I am looking to build a bedroom set in the shaker style. I plan on using walnut lumber to build it with. My hope is to use a flat panal of walnut plywood on the sides of all peices. Is this a true style of shaker? Where is a good place to get plans? I hope to build a triple dresser, wardrobe, night stand and a penicl post bed. Might try a few other peices if I find the time and plans.

Thank for the info.


----------



## johnep (Apr 12, 2007)

Walnut! You must be a millionaire. walnut veneer on MDF would be more practical.
johnep


----------



## Scott Daniel (Jul 14, 2007)

*Degrees of Shakerness*

With Shaker furniture, you first need to decide what level of authenticity you are trying to achieve. The Shaker's didn't use plywood, but that doesn't mean that you can't. Also, I generally think of lighter woods for Shaker furniture (cherry especially). The Shaker chest of drawers I built for my son is cherry with no plywood. I even built the drawer bottoms from solid frame and panel poplar and maple. That said, I'd probably never do it again. It was too much work. I'd use solid wood for the outside and plywood for the drawer bottoms. Authentic is nice, but I have a limited lifespan.
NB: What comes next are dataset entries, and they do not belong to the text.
(* ===== verification/MessageTypes.v ===== *)
(** * What a decoder accepts is well typed

    The wire decoders are given whatever bytes arrive.  [typed m ok] states that on any byte stream a
    reader call either fails or returns a value that satisfies [ok], that is, a value of the C++ types of
    its fields within the decoder's bounds.  It is closed under sequencing, so every message reader is
    typed field by field, and the frames a connection delivers carry well-typed messages. *)

From S2P Require Import Prelude Enums Errors Ids Compatibility Types Binary Frame Messages.
From Stdlib Require Import Ascii String.
Open Scope Z_scope.

Definition typed {A} (m : Read A) (ok : A -> bool) : Prop :=
  forall r a r', are_bytes (rd_data r) -> m r = Ok (a, r') -> ok a = true /\ rd_data r' = rd_data r.

(** ** Sequencing *)

Lemma typed_ret {A} (ok : A -> bool) (a : A) : ok a = true -> typed (r_ret a) ok.
Proof. by intros Ha r ? ? _ [= <- <-]. Qed.

Lemma typed_fail {A} (ok : A -> bool) c msg : typed (r_fail (A := A) c msg) ok.
Proof. by intros r a r' _ ?. Qed.

Lemma typed_bind {A B} (ok1 : A -> bool) (ok2 : B -> bool) (m : Read A) (k : A -> Read B) :
  typed m ok1 -> (forall a, ok1 a = true -> typed (k a) ok2) -> typed (r_bind m k) ok2.
Proof.
  intros Hm Hk r b r' Hr. unfold r_bind. destruct (m r) as [[a r1]|e] eqn:E; [|done]. intros Ek.
  destruct (Hm r a r1 Hr E) as [Ha Hd]. rewrite <- Hd in Hr |- *. by apply (Hk a Ha).
Qed.

Lemma typed_map {A B} (ok1 : A -> bool) (ok2 : B -> bool) (m : Read A) (f : A -> B) :
  typed m ok1 -> (forall a, ok1 a = true -> ok2 (f a) = true) -> typed (a <- m ;; r_ret (f a)) ok2.
Proof. intros Hm Hf. apply (typed_bind ok1); [done|]. intros a Ha. by apply typed_ret, Hf. Qed.

Lemma typed_list {A} (ok : A -> bool) (m : Read A) n :
  typed m ok -> typed (r_list n m) (fun l => (List.length l =? n)%nat && forallb ok l).
Proof.
  intros Hm. induction n as [|n IH]; cbn [r_list]; [by apply typed_ret|].
  apply (typed_bind ok); [done|]. intros a Ha. eapply typed_map; [exact IH|]. cbn. intros l Hl.
  by rewrite Ha.
Qed.

(** ** The fields *)

Lemma byte_at_byte r i : are_bytes (rd_data r) -> is_byte (byte_at r i) = true.
Proof.
  intros Hr. unfold byte_at. destruct (rd_data r !! _) eqn:E; [|done]. exact (Forall_lookup_1 _ _ _ _ Hr E).
Qed.

Lemma typed_fixed n : typed (r_fixed n) (in_range (8 * Z.of_nat n)).
Proof.
  intros r a r' Hr. unfold r_fixed. case_bool_decide; [done|]. intros [= <- <-]. split; [|done].
  apply le_value_range. intros i _. by apply byte_at_byte.
Qed.
Lemma typed_u64 : typed r_u64 (in_range 64).
Proof. exact (typed_fixed 8). Qed.
Lemma typed_u32 : typed r_u32 (in_range 32).
Proof. exact (typed_fixed 4). Qed.

Lemma typed_counted {A} (ok : A -> bool) (m : Read A) bound msg :
  typed m ok -> typed (r_counted bound msg m) (counted_ok bound ok).
Proof.
  intros Hm. apply (typed_bind (in_range 64)); [apply typed_u64|].
  intros cnt [Hc _]%in_range_iff. destruct (Z.gtb_spec cnt bound); [apply typed_fail|].
  intros r l r' Hr E. destruct (typed_list ok m _ Hm r l r' Hr E) as [Hl Hd]. split; [|done].
  apply andb_true_iff in Hl as [Hn Hf]. apply Nat.eqb_eq in Hn. unfold counted_ok. rewrite Hf, andb_true_r.
  apply Z.leb_le. lia.
Qed.

Lemma typed_u8 : typed r_u8 (in_range 8).
Proof.
  intros r a r' Hr. unfold r_u8. case_bool_decide; [done|]. intros [= <- <-]. split; [|done]. by apply byte_at_byte.
Qed.

Lemma to_s64_srange z : in_srange (to_s64 z) = true.
Proof.
  apply in_srange_iff. unfold to_s64, wrap. pose proof (Z.mod_pos_bound z (2 ^ 64)).
  destruct (Z.ltb_spec (z mod 2 ^ 64) (2 ^ 63)); lia.
Qed.
Lemma typed_ns : typed r_ns in_srange.
Proof. eapply typed_map; [apply typed_u64|]. intros. apply to_s64_srange. Qed.
Lemma typed_id {t} : typed (r_id (t := t)) id_ok.
Proof. eapply typed_map; [apply typed_u64|]. done. Qed.
Lemma typed_bool : typed r_bool (fun _ => true).
Proof. eapply typed_map; [apply typed_u8|]. done. Qed.

Lemma typed_bytes : typed r_bytes blob_ok.
Proof.
  apply (typed_bind (in_range 64)); [apply typed_u64|]. intros n Hn r l r' Hr.
  destruct (Z.gtb_spec n (Z.of_nat (List.length (rd_data r)) - Z.of_nat (rd_pos r))); [done|].
  destruct (Z.gtb_spec n (2 ^ 32)); [done|]. intros [= <- <-]. split; [|done].
  apply Z.leb_le. rewrite length_take. lia.
Qed.

Lemma length_string_bytes l : List.length (string_bytes (bytes_string l)) = List.length l.
Proof.
  unfold string_bytes, bytes_string. by rewrite list_ascii_of_string_of_list_ascii, !length_map.
Qed.
Lemma typed_str : typed r_str str_ok.
Proof.
  eapply typed_map; [apply typed_bytes|]. intros l. unfold str_ok, blob_ok. by rewrite length_string_bytes.
Qed.

(** ** Enumerations: a cast of a value of the underlying type is a value of the enumeration *)

Class CastOk (E : Type) `{CEnum E} :=
  enum_of_ok : forall z, in_range enum_width z = true -> enum_ok (enum_of z) = true.

Lemma enum_cast_ok {E} (code : E -> Z) table unnamed (ok : E -> bool) w z :
  forallb ok table = true ->
  (forall c, ok (unnamed c) = in_range w c && negb (existsb (fun e => code e =? c) table)) ->
  in_range w z = true -> ok (enum_cast code table unnamed z) = true.
Proof.
  intros Ht Hu Hz. unfold enum_cast, enum_find. destruct (List.find _ table) as [e|] eqn:Ef.
  - apply List.find_some in Ef as [Hi _]. by apply (proj1 (forallb_forall ok table) Ht).
  - rewrite Hu, Hz. apply negb_true_iff, not_true_iff_false. intros (e & Hi & He)%existsb_exists.
    pose proof (List.find_none _ _ Ef e Hi). congruence.
Qed.

#[export] Instance ErrorCode_cast : CastOk ErrorCode.
Proof. intros z. by apply enum_cast_ok. Qed.
#[export] Instance BackendKind_cast : CastOk BackendKind.
Proof. intros z. by apply enum_cast_ok. Qed.
#[export] Instance DType_cast : CastOk DType.
Proof. intros z. by apply enum_cast_ok. Qed.
#[export] Instance LatencyClass_cast : CastOk LatencyClass.
Proof. intros z. by apply enum_cast_ok. Qed.
#[export] Instance MemberOutcomeKind_cast : CastOk MemberOutcomeKind.
Proof. intros z. by apply enum_cast_ok. Qed.
#[export] Instance WorkerHealth_cast : CastOk WorkerHealth.
Proof. intros z. by apply enum_cast_ok. Qed.

Lemma typed_enum8 {E} `{CastOk E} : enum_width = 8 -> typed (r_enum8 (E := E)) enum_ok.
Proof. intros Hw. eapply typed_map; [apply typed_u8|]. intros v Hv. apply enum_of_ok. by rewrite Hw. Qed.
Lemma typed_enum32 {E} `{CastOk E} : enum_width = 32 -> typed (r_enum32 (E := E)) enum_ok.
Proof. intros Hw. eapply typed_map; [apply typed_u32|]. intros v Hv. apply enum_of_ok. by rewrite Hw. Qed.

(** ** The messages, field by field *)

Create HintDb typed.
#[export] Hint Resolve typed_u8 typed_u32 typed_u64 typed_ns typed_id typed_bool typed_bytes typed_str typed_counted : typed.
#[export] Hint Extern 1 (typed r_enum8 _) => by apply typed_enum8 : typed.
#[export] Hint Extern 1 (typed r_enum32 _) => by apply typed_enum32 : typed.

Ltac type_fields :=
  lazymatch goal with
  | |- typed ?m ?ok => unfold m; repeat (eapply typed_bind; [solve [eauto with typed nocore]|intros ? ?]); apply typed_ret; unfold ok
  end;
  cbn -[in_range in_srange id_ok enum_ok str_ok blob_ok counted_ok];
  try match goal with |- context [device_ok (mkDevice _ _ _ _ _ _ _ _)] => unfold device_ok; cbn -[in_range id_ok enum_ok str_ok counted_ok] end;
  repeat match goal with H : ?x = true |- context [?x] => rewrite H end; reflexivity.

Lemma typed_key : typed read_key key_ok.
Proof. type_fields. Qed.
Lemma typed_state : typed read_state state_ok.
Proof. type_fields. Qed.
Lemma typed_device : typed read_device device_ok.
Proof. type_fields. Qed.
Lemma typed_outcome : typed read_outcome outcome_ok.
Proof. type_fields. Qed.
#[export] Hint Resolve typed_key typed_state typed_device typed_outcome : typed.
Lemma typed_member : typed read_member member_ok.
Proof. type_fields. Qed.
Lemma typed_prepared : typed read_prepared prepared_ok.
Proof. type_fields. Qed.
Lemma typed_receipt : typed read_receipt receipt_ok.
Proof. type_fields. Qed.
#[export] Hint Resolve typed_member typed_prepared typed_receipt : typed.
Lemma typed_execute_request : typed read_execute_request execute_request_ok.
Proof. type_fields. Qed.
Lemma typed_execute_result : typed read_execute_result execute_result_ok.
Proof. type_fields. Qed.
Lemma typed_submit_request : typed read_submit_request request_ok.
Proof. type_fields. Qed.
Lemma typed_submit_ack : typed read_submit_ack submit_ack_ok.
Proof. type_fields. Qed.
Lemma typed_status_reply : typed read_status_reply status_reply_ok.
Proof. type_fields. Qed.
Lemma typed_query : typed read_query query_ok.
Proof. type_fields. Qed.
Lemma typed_explain_request : typed read_explain_request explain_request_ok.
Proof. type_fields. Qed.
Lemma typed_explain_reply : typed read_explain_reply explain_reply_ok.
Proof. type_fields. Qed.
Lemma typed_get_authority : typed read_get_authority get_authority_ok.
Proof. type_fields. Qed.
Lemma typed_authority_reply : typed read_authority_reply authority_reply_ok.
Proof. type_fields. Qed.
Lemma typed_prepared_result : typed read_prepared_result prepared_result_ok.
Proof. type_fields. Qed.
Lemma typed_commit_grant : typed read_commit_grant grant_ok.
Proof. type_fields. Qed.
Lemma typed_commit_receipts : typed read_commit_receipts commit_receipts_ok.
Proof. type_fields. Qed.
Lemma typed_abort_prepared : typed read_abort_prepared abort_ok.
Proof. type_fields. Qed.
Lemma typed_worker : typed read_worker worker_ok.
Proof. type_fields. Qed.
#[export] Hint Resolve typed_execute_request typed_execute_result typed_submit_request typed_submit_ack typed_status_reply
  typed_query typed_explain_request typed_explain_reply typed_get_authority typed_authority_reply typed_prepared_result
  typed_commit_grant typed_commit_receipts typed_abort_prepared typed_worker : typed.

Lemma with_msg_typed {A} (c : A -> Message) (m : Read A) (ok : A -> bool) bs msg :
  typed m ok -> are_bytes bs -> Some (with_msg c (run_read m bs)) = Some (Ok msg) -> exists a, msg = c a /\ ok a = true.
Proof.
  intros Hm Hb. unfold run_read. destruct (m _) as [[a r]|e] eqn:E; intros [= <-]. exists a. split; [done|].
  by apply (Hm (mkReader bs 0) a r).
Qed.

Lemma message_typed (f : Frame) (msg : Message) :
  are_bytes (fr_payload f) -> message_of_frame f = Some (Ok msg) -> message_ok msg = true.
Proof.
  intros Hb. unfold message_of_frame.
  destruct (fr_type f); try done; intros H; eapply with_msg_typed in H as (a & -> & Ha);
    solve [exact Ha | exact Hb | eauto with typed nocore].
Qed.

(** ** The frames of a connection *)

Lemma feed_bytes data d d' r :
  are_bytes (fd_buf d) -> are_bytes data -> feed data d = (d', r) ->
  are_bytes (fd_buf d') /\ forall f, r = Ok (Some f) -> are_bytes (fr_payload f).
Proof.
  intros Hd Hdata. unfold feed, try_emit. cbn [fd_buf fd_max_frame].
  assert (Hb : are_bytes (fd_buf d ++ data)) by by apply Forall_app.
  repeat case_match; intros [= <- <-]; (split; [|intros f [= <-]]); cbn; try done; try apply Forall_nil_2;
    repeat first [exact Hb | apply Forall_take | apply Forall_drop].
Qed.

Lemma recv_frame_bytes d chunks d' rest r :
  are_bytes (fd_buf d) -> Forall are_bytes chunks -> recv_frame d chunks = (d', rest, r) ->
  are_bytes (fd_buf d') /\ Forall are_bytes rest /\ forall f, r = Ok f -> are_bytes (fr_payload f).
Proof.
  revert d. induction chunks as [|c chunks IH]; intros d Hd Hc; cbn [recv_frame];
    destruct (feed [] d) as [d1 r1] eqn:E1; destruct (feed_bytes [] d d1 r1 Hd (Forall_nil_2 _) E1) as [H1 H1'];
    destruct r1 as [[f|]|e]; try (intros [= <- <- <-]; split_and!; [done|done|intros; simplify_eq; auto; fail]).
  apply Forall_cons in Hc as [Hc Hcs]. destruct (feed c d1) as [d2 r2] eqn:E2.
  destruct (feed_bytes c d1 d2 r2 H1 Hc E2) as [H2 H2'].
  destruct r2 as [[f|]|e]; try (intros [= <- <- <-]; split_and!; [done|done|intros; simplify_eq; auto; fail]).
  by apply IH.
Qed.

(** C36: whatever is received is well typed.  On any chunks of bytes, sent by anyone, the message that a
    received frame decodes to has every field within its C++ type, every list within the decoder's
    bound and every string within its length limit; so it is a message the encoder could have sent: it
    is encoded again without loss.  The bytes that remain buffered and unread are bytes again, so this
    holds of every further frame. *)
Theorem received_well_typed (d d' : FrameDecoder) (chunks rest : list bytes) (f : Frame) (msg : Message) :
  are_bytes (fd_buf d) -> Forall are_bytes chunks ->
  recv_frame d chunks = (d', rest, Ok f) -> message_of_frame f = Some (Ok msg) ->
  message_ok msg = true /\
  message_of_frame (frame_of (message_frame msg).1 (message_frame msg).2) = Some (Ok msg) /\
  are_bytes (fd_buf d') /\ Forall are_bytes rest.
Proof.
  intros Hd Hc Hr Hm. destruct (recv_frame_bytes d chunks d' rest _ Hd Hc Hr) as (H1 & H2 & H3).
  pose proof (message_typed f msg (H3 f eq_refl) Hm) as Hok. split_and!; [done| |done|done].
  pose proof (message_of_frame_encode msg [] Hok) as He. by rewrite app_nil_r in He.
Qed.

(** A cancel request that carries more bytes than it needs and a flag of 7. *)
Lemma received_well_typed_witness :
  let payload := w_u64 5 ++ w_u64 9 ++ [7; 255] in
  let msg := MCancelRequest (mkQuery (mkId 5) (mkId 9) true) in
  message_ok msg = true /\
  message_of_frame (frame_of (message_frame msg).1 (message_frame msg).2) = Some (Ok msg) /\
  are_bytes (fd_buf (new_decoder 64)) /\ Forall are_bytes ([] : list bytes).
Proof.
  cbv zeta.
  apply (received_well_typed (new_decoder 64) (new_decoder 64)
           [encode_frame FrameType.CancelRequest (w_u64 5 ++ w_u64 9 ++ [7; 255])] []
           (frame_of FrameType.CancelRequest (w_u64 5 ++ w_u64 9 ++ [7; 255]))).
  - apply Forall_nil_2.
  - vm_compute. repeat constructor.
  - reflexivity.
  - reflexivity.
Defined.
Using plywood for the casework is much faster and cheaper, but it will look like plywood, not solid wood. If you decide to use plywood, I wouldn't use MDF. It's just too heavy and I can't imagine the price is low enough once you put a walnut of cherry veneer on it to make a difference.


----------



## Orson Carter (Mar 24, 2007)

Hi Bruce3,
Forget the ply people, build in solid timber. Looks better and tou'll feel better within youself.

Get a copy of *"Making Shaker Furniture (with measured drwaings of Museum classics)" by John Shea.* Dover Publications http://www.doverpublications.com 

I used the book to make this. Its solid Peruvian Walnut, with Fijian Plantation Kauri for the drawer sides. All mortise and tenon and half blind Dovey joints.


----------